Market Research-Based Strategy

Setting up a objectives for your marketing and sales is a good first step when creating a marketing strategy as we have shown in our last episode of the Marketing Strategy Show on the One Page Marketing Plan. 

In our latest episode, we talk about starting your marketing strategy based on what your audience wants to hear from you. How do you find this out,  the answer is obvious and yet not as easy as it seems – Research.

Why research?

Good research gives you a lot of insights into your market and what drives buyers when they purchase.

And not only this, it will also allow you to find out what your buyers struggle with most and this enables you to find  solutions that address these issues and then communicate the solutions in a way that will engage your potential clients.  

An example

In our Marketing Strategy Show podcast episode, John Wakeling from Marketingheads gave the example of a courier service that his company did a market research project for in order to “develop and hone” their communications strategy.

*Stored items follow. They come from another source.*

(* ===== verification/Hardhat.v ===== *)
(** * The hardhat project of the prover (contracts/eth/nearprover)

    hardhat.config.js: the networks and the four tasks that run the upgrade
    scripts of Upgrade.v; utils/deploy_contracts.js.  hardhat reads the
    arguments of a task: it is a parameter, with its documented behaviour as
    [HardhatOk].  ethers is a parameter. *)

From S2P Require Import Prelude Robust Utils Upgrade.

(** ** Networks *)

Record Network := {
  nw_url : string;
  nw_accounts : list string;
  nw_gasPrice : option Z;
  nw_gasMultiplier : option Z
}.

Fixpoint str_repeat (n : nat) (s : string) : string := match n with O => "" | S n' => s +:+ str_repeat n' s end.

Section Networks.
(** process.env *)
Context (env : string -> val).

(** [process.env.X || fallback]; the variables are strings. *)
Definition env_or (name fallback : string) : string :=
  match js_or (env name) (VStr fallback) with VStr s => s | _ => fallback end.

Definition ETH_PRIVATE_KEY : string := env_or "ETH_PRIVATE_KEY" (str_repeat 32 "11").
Definition INFURA_API_KEY : string := env_or "INFURA_API_KEY" "".

Definition infura (name : string) : string := "https://" +:+ name +:+ ".infura.io/v3/" +:+ INFURA_API_KEY.

Definition networks : list (string * Network) :=
  [("ropsten", {| nw_url := infura "ropsten"; nw_accounts := ["0x" +:+ ETH_PRIVATE_KEY];
                  nw_gasPrice := Some 50000000000; nw_gasMultiplier := Some 2 |});
   ("mainnet", {| nw_url := infura "mainnet"; nw_accounts := ["0x" +:+ ETH_PRIVATE_KEY];
                  nw_gasPrice := None; nw_gasMultiplier := None |});
   ("goerli", {| nw_url := infura "goerli"; nw_accounts := ["0x" +:+ ETH_PRIVATE_KEY];
                 nw_gasPrice := Some 50000000000; nw_gasMultiplier := Some 2 |})].

End Networks.

(** ** Tasks *)

(** The arguments of one [addParam] call; [types.int] and [types.string]
    are objects. *)
Record TaskParam := {
  tp_name : string;
  tp_description : string;
  tp_default : val;
  tp_type : val;
  tp_isOptional : val
}.

Definition types_int : val := VObj [("name", VStr "int")].
Definition types_string : val := VObj [("name", VStr "string")].

Definition addParam (name description : string) (default type isOptional : val) : TaskParam :=
  {| tp_name := name; tp_description := description; tp_default := default; tp_type := type; tp_isOptional := isOptional |}.

Definition mandatory (name description : string) : TaskParam := addParam name description VUndef VUndef VUndef.

Record Task := { task_name : string; task_description : string; task_params : list TaskParam }.

Definition upgrade_bridge_task : Task := {|
  task_name := "upgrade-provers-bridge-address-to";
  task_description := "Upgrades the provided prover to use the bridge at the provided address";
  task_params :=
    [mandatory "prover" "Prover address";
     mandatory "newBridge" "The address of the new bridge";
     addParam "ledgerKeyPath" "The ledger key path to sign transactions" VUndef VUndef (VBool true)]
|}.

Definition get_bridge_task : Task := {|
  task_name := "get-provers-bridge-address";
  task_description := "Returns the current bridge address used in the prover at the provided address";
  task_params := [mandatory "prover" "Prover address"]
|}.

Definition upgrade_admin_task : Task := {|
  task_name := "upgrade-admin-to";
  task_description := "Upgrades the admin address on X contract to the provided address";
  task_params :=
    [mandatory "contractAddress" "Contract address";
     mandatory "currentAdminAddress" "The address of the current admin";
     mandatory "newAdminAddress" "The address of the new admin";
     addParam "slot" "The admin address slot" VUndef VUndef types_int;
     addParam "ledgerKeyPath" "The ledger key path to sign transactions" VUndef types_string (VBool true)]
|}.

Definition get_slots_task : Task := {|
  task_name := "get-slots-data";
  task_description := "Display slots";
  task_params :=
    [mandatory "contractAddress" "Contract address";
     mandatory "numOfSlotsToDisplay" "Number of slots to fetch"]
|}.

(** hardhat takes a parameter for optional when [isOptional] is truthy; left
    out, it is whether there is a default value. *)
Definition is_optional (p : TaskParam) : bool :=
  match tp_isOptional p with
  | VUndef => match tp_default p with VUndef => false | _ => true end
  | v => truthy v
  end.

(** The type of a parameter that has none is [string]. *)
Definition is_string (p : TaskParam) : Prop := tp_type p = VUndef \/ tp_type p = types_string.

Section Actions.
Context {W : Type} (ch : Chain W).
(** The number that [Number] and ethers make of a slot, and the number of
    passes of [i < n]. *)
Context (slot_number : val -> outcome Z) (count : val -> nat).

(** An argument where the scripts use a string. *)
Definition text (v : val) : outcome string := match v with VStr s => Ret s | _ => Throw (TypeError "not a string") end.
Lemma findProof_achieves (P : world -> Prop) block n txs receipts rs h ev i tx rv r lvs base j lv :
  serves node block n txs receipts rs h -> get_prop ev "transactionHash" = Ret tx ->
  txs !! i = Some tx -> receipts !! i = Some rv -> rs !! i = Some r -> get_prop rv "logs" = Ret (VArr lvs) ->
  (forall m lv, lvs !! m = Some lv -> get_prop lv "logIndex" = Ret (VNum (base + Z.of_nat m))) ->
  lvs !! j = Some lv -> get_prop ev "logIndex" = Ret (VNum (base + Z.of_nat j)) ->
  exists tree raw, contents tree = receipt_map 0 rs ∅ /\ trie_findPath (rlp_uint (Z.of_nat i)) tree = Ret raw /\
    Forall item_ok (proof_fromStack raw) /\
    verify_trie_proof (receipts_root h) (rlp_uint (Z.of_nat i)) (map rlp_encode (proof_fromStack raw)) = Some (rlp_encode (receipt_item r)) /\
    achieves STEPS P (fun _ => findProof url node file ev)
      (fun _ w => logged file (VObj (found_record ev rv block lv i j (rlp_encode (header_item h)) (proof_fromStack raw))) w) [].
Proof using FOk RLok.
  intros Hs Htx Hi Hrv Hr Hlogs Hnum Hj Hev.
  destruct (buildTrie_returns node url _ _ _ _ _ _ Hs) as (tree & Hc & Hbuild).
  destruct (extractProof_path node _ _ _ _ _ _ Hs tree i r Hc Hr) as (raw & Hraw & Hok & Hex & Hverify).
  destruct (served_index _ _ _ _ _ _ _ Hs i rv Hrv) as [Hidx Hbn].
  assert (Hget : forall w, exists w', node_getTransactionReceipt node tx w = (Ret rv, w'))
    by exact (Forall2_lookup_lr _ _ _ _ _ _ (served_getReceipt _ _ _ _ _ _ _ Hs) Hi Hrv).
  exists tree, raw. do 4 (split; [done|]). unfold findProof, extractReceipt, extractBlock.
  eapply achieves_then; [by apply achieves_lift|].
  eapply achieves_then; [eapply achieves_library_eq; [apply getTransactionReceipt_silent, _ | by apply getTransactionReceipt_returns]|].
  eapply achieves_then; [by apply achieves_lift|].
  eapply achieves_then; [eapply achieves_library_eq; [apply getBlock_silent, _ | apply getBlock_returns; [apply Hs | intros ->; by pose proof (served_number _ _ _ _ _ _ _ Hs)]]|].
  eapply achieves_then; [eapply achieves_library_eq; [apply buildTrie_silent, _ | exact Hbuild]|].
  eapply achieves_then; [by apply achieves_lift|].
  eapply achieves_then; [eapply achieves_library_eq; [apply extractProof_silent, _ | exact Hex]|].
  eapply achieves_then; [apply achieves_lift; rewrite Hlogs; reflexivity|].
  eapply achieves_then; [by apply achieves_lift|].
  eapply achieves_then; [apply achieves_lift, (find_log_numbered _ base); eassumption|].
  apply achieves_record; [done | apply _].
Qed.
(** X13. The first loop of [process_products] groups the products by site:
    every site has one group, no group is empty, and the group of a site
    holds the products of that site in the order of the list. Nothing is
    lost or repeated. The site of a product is its own [site] when it has a
    non-empty one, else one of three names read off its URL; it is never
    empty. *)
Theorem products_are_grouped_by_site (products : list product_info) :
  NoDup (map fst (products_by_site products)) ∧
  (∀ site ps, (site, ps) ∈ products_by_site products →
     truthy site = true ∧ ps ≠ [] ∧
     ps = filter (λ p, site_of p = site) products) ∧
  (∀ p, p ∈ products →
     ∃ ps, (site_of p, ps) ∈ products_by_site products ∧ p ∈ ps) ∧
  concat (map snd (products_by_site products)) ≡ₚ products ∧
  (∀ p site, p_site p = Some site → truthy site = true → site_of p = site) ∧
  (∀ p, p_site p = None ∨ p_site p = Some EmptyString →
     site_of p ∈ ["vaperanger"; "vapewholesale"; "unknown"]).
Proof.
  destruct (products_by_site_inv products) as (Hnd & Hgroups & Hkeys & Hperm).
  split_and!; [done| | |done| |].
  - intros site ps Hin. destruct (Hgroups _ _ Hin) as [Hne Hps].
    split_and!; [|done|done].
    destruct ps as [|p ps]; [done|].
    assert (p ∈ filter (λ p, site_of p = site) products) as Hp
      by (rewrite <- Hps; set_solver).
    apply list_elem_of_filter in Hp as [<- _]. apply site_of_truthy.
  - intros p Hp. pose proof (Hkeys _ Hp) as Hkey.
    apply list_elem_of_fmap in Hkey as ([site ps] & Hsite & Hin).
    simpl in Hsite. subst site. exists ps. split; [done|].
    destruct (Hgroups _ _ Hin) as [_ ->]. by apply list_elem_of_filter.
  - intros p site Hs Ht. unfold site_of. by rewrite Hs, Ht.
  - intros p [Hs|Hs]; unfold site_of; rewrite Hs; apply site_from_url_cases.
Qed.

(** Products as [scrape_urls] returns them, and one without site. *)
Module Basket.

Definition p1 : product_info :=
  {| p_url := "https://vaperanger.com/products/p1";
     p_slug := "products/p1"; p_site := Some "vaperanger" |}.

Definition p2 : product_info :=
  {| p_url := "https://vapewholesaleusa.com/pod-2";
     p_slug := "pod-2"; p_site := None |}.

Definition p3 : product_info :=
  {| p_url := "https://vaperanger.com/products/p3";
     p_slug := "products/p3"; p_site := Some "vaperanger" |}.

Definition all : list product_info := [p1; p2; p3].

End Basket.

Lemma products_are_grouped_by_site_witness :
  (∃ ps, (site_of Basket.p3, ps) ∈ products_by_site Basket.all ∧ Basket.p3 ∈ ps) ∧
  site_of Basket.p2 ∈ ["vaperanger"; "vapewholesale"; "unknown"].
Proof.
  split.
  - apply (proj1 (proj2 (proj2 (products_are_grouped_by_site Basket.all)))).
    unfold Basket.all. set_solver.
  - apply (proj2 (proj2 (proj2 (proj2 (proj2
             (products_are_grouped_by_site Basket.all)))))).
    left. reflexivity.
Defined.
(** * sync-autoreboot: the client watchdog of [app.js]

    A shallow embedding of the watchdog client: the alarm state machine
    ([setAlarm]), the sample handling of [checkTimestamp], the reboot
    guard ([getLastRebootTimestamp], [setLastRebootTimestamp],
    [restartSystem]), the interval callback of [startClient] and the
    start-up sequence at the end of the file.

    Conventions of the embedding.
    - JavaScript numbers that hold time values are integers of magnitude
      below 2^53, on which double arithmetic is exact: they are [Z], and
      the one place where a [NaN] can flow ([new Date(..).getTime()] and
      [parseInt]) uses [number].
    - The module-level [let] variables [alarm] and [timestamp_alarm], the
      guard file and the system clock live in a [World]; every function of
      the source is a computation in the monad [JS], which threads the
      world, collects the outward effects in order and propagates thrown
      exceptions to the nearest [catch].
    - Every [Date.now()] and every [new Date()] is one reading of the
      clock; the clock is a sequence of readings, so two readings of one
      run may differ.
    - An [async] function is split at its [await]: the part before it runs
      inside the caller's job, the part after it runs as a job of its own
      once the awaited promise has settled.
    - The guard file holds bytes. Reading it with the encoding "utf-8"
      decodes them into code points, and [trim] and [parseInt] work on
      those with the white space of ECMAScript; the text the source writes
      is ASCII, which UTF-8 leaves as it is. *)

From Stdlib Require Import ZArith NArith String Ascii List Bool Lia.
From Stdlib Require Import DecimalString DecimalPos DecimalZ.
From ExtLib Require Import Structures.Monad Structures.MonadExc.
Import ListNotations.
Import MonadNotation.

Local Open Scope string_scope.
Local Open Scope monad_scope.
Local Open Scope Z_scope.

(** ** Numbers *)

(** A JavaScript number that is either an integer or [NaN]. *)
Inductive number : Type :=
| Num (z : Z)
| NaN.

(** [a - b] *)
Definition number_sub (a b : number) : number :=
  match a, b with
  | Num x, Num y => Num (x - y)
  | _, _ => NaN
  end.

(** [Math.abs(a)] *)
Definition Math_abs (a : number) : number :=
  match a with
  | Num x => Num (Z.abs x)
  | NaN => NaN
  end.

(** [a > b]: every comparison with [NaN] is false. *)
Definition number_gt (a b : number) : bool :=
  match a, b with
  | Num x, Num y => y <? x
  | _, _ => false
  end.

(** [a || 0] on numbers: [NaN] and [0] are falsy. *)
Definition or_zero (a : number) : Z :=
  match a with
  | Num x => x
  | NaN => 0
  end.

(** ** Text: UTF-8, [trim], [parseInt(_, 10)] and [Number.prototype.toString] *)

(** The bytes of a file; for an ASCII string these are its code points
    too. *)
Definition bytes_of (s : string) : list N :=
  map N_of_ascii (list_ascii_of_string s).

(** What a byte is at the start of a UTF-8 sequence: a code point of its
    own, the lead of a sequence that needs [needed] more bytes, the first
    of them between [lower] and [upper], or no start at all. *)
Inductive Utf8Lead : Type :=
| Single (c : N)
| Lead (cp : N) (needed : nat) (lower upper : N)
| Invalid.

Definition utf8_lead (b : N) : Utf8Lead :=
  if (b <=? 127)%N then Single b
  else if ((194 <=? b) && (b <=? 223))%N then Lead (N.land b 31) 1 128 191
  else if ((224 <=? b) && (b <=? 239))%N then
    Lead (N.land b 15) 2 (if (b =? 224)%N then 160 else 128)
         (if (b =? 237)%N then 159 else 191)
  else if ((240 <=? b) && (b <=? 244))%N then
    Lead (N.land b 7) 3 (if (b =? 240)%N then 144 else 128)
         (if (b =? 244)%N then 143 else 191)
  else Invalid.

(** The UTF-8 decoder that [buffer.toString("utf-8")] applies: an
    ill-formed sequence gives U+FFFD (65533) and decoding resumes at the
    byte that broke it; a byte order mark is kept. [cp] and [needed] are
    the code point under way and the bytes it still needs. *)
Fixpoint utf8_continue (bytes : list N) (cp : N) (needed : nat)
    (lower upper : N) : list N :=
  match bytes with
  | [] => match needed with O => [] | S _ => [65533%N] end
  | b :: rest =>
      let start :=
        match utf8_lead b with
        | Single c => c :: utf8_continue rest 0 0 128 191
        | Lead cp' n lo up => utf8_continue rest cp' n lo up
        | Invalid => 65533%N :: utf8_continue rest 0 0 128 191
        end in
      match needed with
      | O => start
      | S n =>
          if ((lower <=? b) && (b <=? upper))%N then
            let cp' := (cp * 64 + N.land b 63)%N in
            match n with
            | O => cp' :: utf8_continue rest 0 0 128 191
            | S _ => utf8_continue rest cp' n 128 191
            end
          else 65533%N :: start
      end
  end.

(** The text of a file read with the encoding "utf-8", as code points. A
    code point above U+FFFF is two code units in JavaScript; neither is
    white space, a sign or a digit, so [trim] and [parseInt] see no
    difference. *)
Definition utf8_decode (s : string) : list N :=
  utf8_continue (bytes_of s) 0 0 128 191.

(** White space and line terminators of ECMAScript: TAB, LF, VT, FF, CR,
    SP, NBSP, U+1680, U+2000 to U+200A, U+2028, U+2029, U+202F, U+205F,
    U+3000 and U+FEFF. *)
Definition is_white_space (c : N) : bool :=
  existsb (N.eqb c)
    [9; 10; 11; 12; 13; 32; 160; 5760; 8232; 8233; 8239; 8287; 12288; 65279]%N
  || ((8192 <=? c) && (c <=? 8202))%N.

Fixpoint trim_start (s : list N) : list N :=
  match s with
  | c :: s' => if is_white_space c then trim_start s' else s
  | [] => []
  end.

(** [s.trim()] *)
Definition trim (s : list N) : list N :=
  rev (trim_start (rev (trim_start s))).

Definition digit_value (c : N) : option Z :=
  if ((48 <=? c) && (c <=? 57))%N then Some (Z.of_N c - 48) else None.

(** The longest prefix of decimal digits, read left to right; [acc] is
    [None] as long as no digit was seen. *)
Fixpoint parse_digits (s : list N) (acc : option Z) : option Z :=
  match s with
  | c :: s' =>
      match digit_value c with
      | Some d =>
          parse_digits s' (Some (10 * match acc with Some a => a | None => 0 end + d))
      | None => acc
      end
  | [] => acc
  end.

(** [parseInt(s, 10)]: leading white space, an optional sign (45 is "-",
    43 is "+"), then the longest prefix of digits; [NaN] when there is no
    digit. The result here is the integer the digits denote; the source's
    is the double nearest to it, which is that integer up to 2^53, the
    range of the time values (see the conventions above). *)
Definition parseInt (s : list N) : number :=
  let s := trim_start s in
  let '(negative, body) :=
    match s with
    | c :: r =>
        if (c =? 45)%N then (true, r)
        else if (c =? 43)%N then (false, r)
        else (false, s)
    | [] => (false, s)
    end in
  match parse_digits body None with
  | Some n => Num (if negative then - n else n)
  | None => NaN
  end.

(** [n.toString()] of an integer. *)
Definition toString (n : Z) : string :=
  NilZero.string_of_int (Z.to_int n).

(** ** Effects, errors and the world *)

(** The messages of [log], one constructor per call site. *)
Inductive Message : Type :=
| TimestampOutOfSync (diff : number)        (* line 76 *)
| TimestampOK (diff : number)               (* line 79 *)
| ErrorGettingTimestamp (message : string)  (* line 83 *)
| AlarmTimerActivated                       (* line 96 *)
| AlarmDeactivated                          (* line 100 *)
| ErrorWritingRebootFile (message : string) (* line 124 *)
| RestartSkipped                            (* line 138 *)
| RestartingSystem                          (* line 143 *)
| ErrorRestarting (message : string)        (* line 159 *)
| ErrorExecutingRestart (stderr : string)   (* line 162 *)
| RestartCommandExecuted                    (* line 165 *)
| CommandOutput (stdout : string)           (* line 167 *)
| ClientModeActivated                       (* line 177 *)
| ClientSettings                            (* line 179 *)
| ServerModeActivated                       (* line 198 *)
| ServerSettings                            (* line 200 *)
| DevelopmentModeActivated                  (* line 237 *)
| ProductionModeActivated                   (* line 241 *)
| UnknownModeAssumingProduction             (* line 244 *)
| ApiUrl.                                   (* lines 238, 242, 248 *)

(** What a run does to the outside, in the order it does it. *)
Inductive Effect : Type :=
| Log (ts : Z) (msg : Message)   (* console.log, with the reading of [new Date()] *)
| HttpGet                        (* axios.get(API_URL) *)
| WriteFile (data : string)      (* fs.writeFileSync(RESTART_GUARD_FILE, data) is called *)
| Exec (cmd : string)            (* child_process.exec(cmd, callback) *)
| SetInterval                    (* setInterval(callback, CHECK_INTERVAL) *)
| Listen                         (* app.listen(PORT, ..) *)
| Usage.                         (* the two console.log calls of lines 258-261 *)

Record Error : Type := mkError { message : string }.

Record World : Type := mkWorld {
  alarm : bool;                  (* let alarm, line 49 *)
  timestamp_alarm : Z;           (* let timestamp_alarm, line 50 *)
  guard_file : option string;    (* the bytes of last_reboot.txt; None: reading it throws *)
  guard_writable : bool;         (* false: writing last_reboot.txt throws *)
  clock : nat -> Z;              (* the successive readings of the system clock *)
  reads : nat;                   (* how many readings were taken so far *)
  in_flight : nat;               (* axios requests not settled yet *)
  guard_write_failure : string   (* [err.message] of the error a write that fails throws *)
}.

Definition set_alarm (b : bool) (w : World) : World :=
  mkWorld b (timestamp_alarm w) (guard_file w) (guard_writable w)
          (clock w) (reads w) (in_flight w) (guard_write_failure w).

Definition set_timestamp_alarm (t : Z) (w : World) : World :=
  mkWorld (alarm w) t (guard_file w) (guard_writable w)
          (clock w) (reads w) (in_flight w) (guard_write_failure w).

Definition set_guard_file (f : option string) (w : World) : World :=
  mkWorld (alarm w) (timestamp_alarm w) f (guard_writable w)
          (clock w) (reads w) (in_flight w) (guard_write_failure w).

Definition set_reads (n : nat) (w : World) : World :=
  mkWorld (alarm w) (timestamp_alarm w) (guard_file w) (guard_writable w)
          (clock w) n (in_flight w) (guard_write_failure w).

Definition set_in_flight (n : nat) (w : World) : World :=
  mkWorld (alarm w) (timestamp_alarm w) (guard_file w) (guard_writable w)
          (clock w) (reads w) n (guard_write_failure w).

(** The value the next [Date.now()] returns. *)
Definition next_reading (w : World) : Z := clock w (reads w).

(** ** The monad of JavaScript computations *)

Inductive Completion (A : Type) : Type :=
| Normal (a : A)
| Throw (e : Error).
Arguments Normal {A} a.
Arguments Throw {A} e.

Record Outcome (A : Type) : Type := mkOutcome {
  completion : Completion A;
  world : World;
  emitted : list Effect
}.
Arguments mkOutcome {A} _ _ _.
Arguments completion {A} _.
Arguments world {A} _.
Arguments emitted {A} _.

Definition JS (A : Type) : Type := World -> Outcome A.

Definition JS_ret {A} (a : A) : JS A :=
  fun w => mkOutcome (Normal a) w [].

(** Sequencing: the world and the effects of the first part stay when it
    throws (JavaScript rolls nothing back). *)
Definition JS_bind {A B} (m : JS A) (f : A -> JS B) : JS B :=
  fun w =>
    let o := m w in
    match completion o with
    | Normal a =>
        let o' := f a (world o) in
        mkOutcome (completion o') (world o') (emitted o ++ emitted o')
    | Throw e => mkOutcome (Throw e) (world o) (emitted o)
    end.

Definition JS_throw {A} (e : Error) : JS A :=
  fun w => mkOutcome (Throw e) w [].

(** [try { m } catch (e) { handler e }] *)
Definition JS_catch {A} (m : JS A) (handler : Error -> JS A) : JS A :=
  fun w =>
    let o := m w in
    match completion o with
    | Normal a => o
    | Throw e =>
        let o' := handler e (world o) in
        mkOutcome (completion o') (world o') (emitted o ++ emitted o')
    end.

#[export] Instance Monad_JS : Monad JS :=
  {| ret := @JS_ret; bind := @JS_bind |}.

#[export] Instance MonadExc_JS : MonadExc Error JS :=
  {| raise := @JS_throw; catch := @JS_catch |}.

Definition get {A} (field : World -> A) : JS A :=
  fun w => mkOutcome (Normal (field w)) w [].

Definition modify (f : World -> World) : JS unit :=
  fun w => mkOutcome (Normal tt) (f w) [].

Definition emit (e : Effect) : JS unit :=
  fun w => mkOutcome (Normal tt) w [e].

(** [Date.now()] *)
Definition Date_now : JS Z :=
  fun w => mkOutcome (Normal (next_reading w)) (set_reads (S (reads w)) w) [].

(** [log(msg)], lines 19-22: the time stamp is a clock reading of its own. *)
Definition log (msg : Message) : JS unit :=
  ts <- Date_now ;;
  emit (Log ts msg).

(** [fs.readFileSync(RESTART_GUARD_FILE, "utf-8")]: the decoded text of
    the file. The message of the error is never looked at: the [catch] of
    line 112 binds nothing. *)
Definition readFileSync : JS (list N) :=
  f <- get guard_file ;;
  match f with
  | Some data => ret (utf8_decode data)
  | None => raise (mkError "ENOENT: no such file or directory")
  end.

(** [fs.writeFileSync(RESTART_GUARD_FILE, data)]: a failed write throws
    the error of the file system, whose message the world gives, and
    leaves the file as it was. *)
Definition writeFileSync (data : string) : JS unit :=
  emit (WriteFile data) ;;
  ok <- get guard_writable ;;
  if ok : bool then modify (set_guard_file (Some data))
  else (failure <- get guard_write_failure ;; raise (mkError failure)).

What they discovered, was a person who’s using a courier service cares about two things.

  1. The first (which was obvious) is how fast do they deliver? Because you want the recipient to get their package as soon as possible.
  2. The second (that was more hidden) is how fast do they pick up? Even the fastest delivery is no good when pick up takes forever, right?

Only by extensive research you will get that complete understanding of your customers and are able to put your understanding in the message you want to deliver to them.

Types of research

There are many different ways of research and people never stop discussing which one is the best.

Well, there’s no such thing as a perfect research method that covers every case and every industry.

So, when researching a market you want to make sure your method suits your needs. Most importantly, you want to make sure that you combine quantitative and qualitative research because they both have advantages the other one doesn’t so making use of both will give you the best results.

Quantitative and Qualitative

Quantitative research is good to gather information in general, identify gaps and targets, everything that is prompted, really. It gives you a good overview of your audience, key facts and such things.

You need this information as a baseline of your following research. A good desk research will do most of the time.

Qualitative research is where the difference is made. It is everything that is unprompted you want to find out.

It is identifying the underlying problem your customer might have. That is what you want to communicate to them. Methods you want to use are face-to-face interviews with “the chorus”.

“The chorus” are key influencers in the market of customers, non-customers, other stakeholders and opinion leaders. You want to make sure you talk to all of them to get broad insights of those who already buy your product. What they like or dislike. Those who don’t buy it yet and why not and those who influence others in their opinion about your product.

Ongoing research allows you to see changes in your business’ performance and link them to the strategies you’re using over time. So make sure you continue to measure regularly

Research in-house vs outsourcing

Keep in mind that independent researchers get different results than your company itself.

Imagine you ask your customers if they did or did not like anything about your product or service.  Chances are quite high that they answer what you want them to.

Independent research agencies can provide privacy and confidentiality better, so they’ll get more open replies and what’s really going on. And that is what you really want.

Use the Research

It makes sense to develop a research guide before you go and let your client have a word in that, too. It makes sure you covered every area of business you want to explore, topics you want to discuss with your interviewee and anything else you want to cover.

Then, use your research insights to understand what the buyer is struggling with. Sometimes even they can’t quite put their finger on it. Try to understand, what they’re thinking about when they put in that Google search or when they decide to buy a certain product or service.

Then think of a way to fix their struggles with your services and put it in your messaging. Create a message through branding and communication that relates to their problems and let them know you can fix it. Use your knowledge to create your SEO optimisation as well rather than thinking about which searches are done more often than others.

Visualise your information, make it appealing! Nobody wants to hear “we’ve found out this or that”, they want to see in graphs and images where they can improve, where they’re performing and where they need to invest to reach your goals.

In Summary

Doing your research right will help you directing your message even better to your target and finally, reach your growth goals.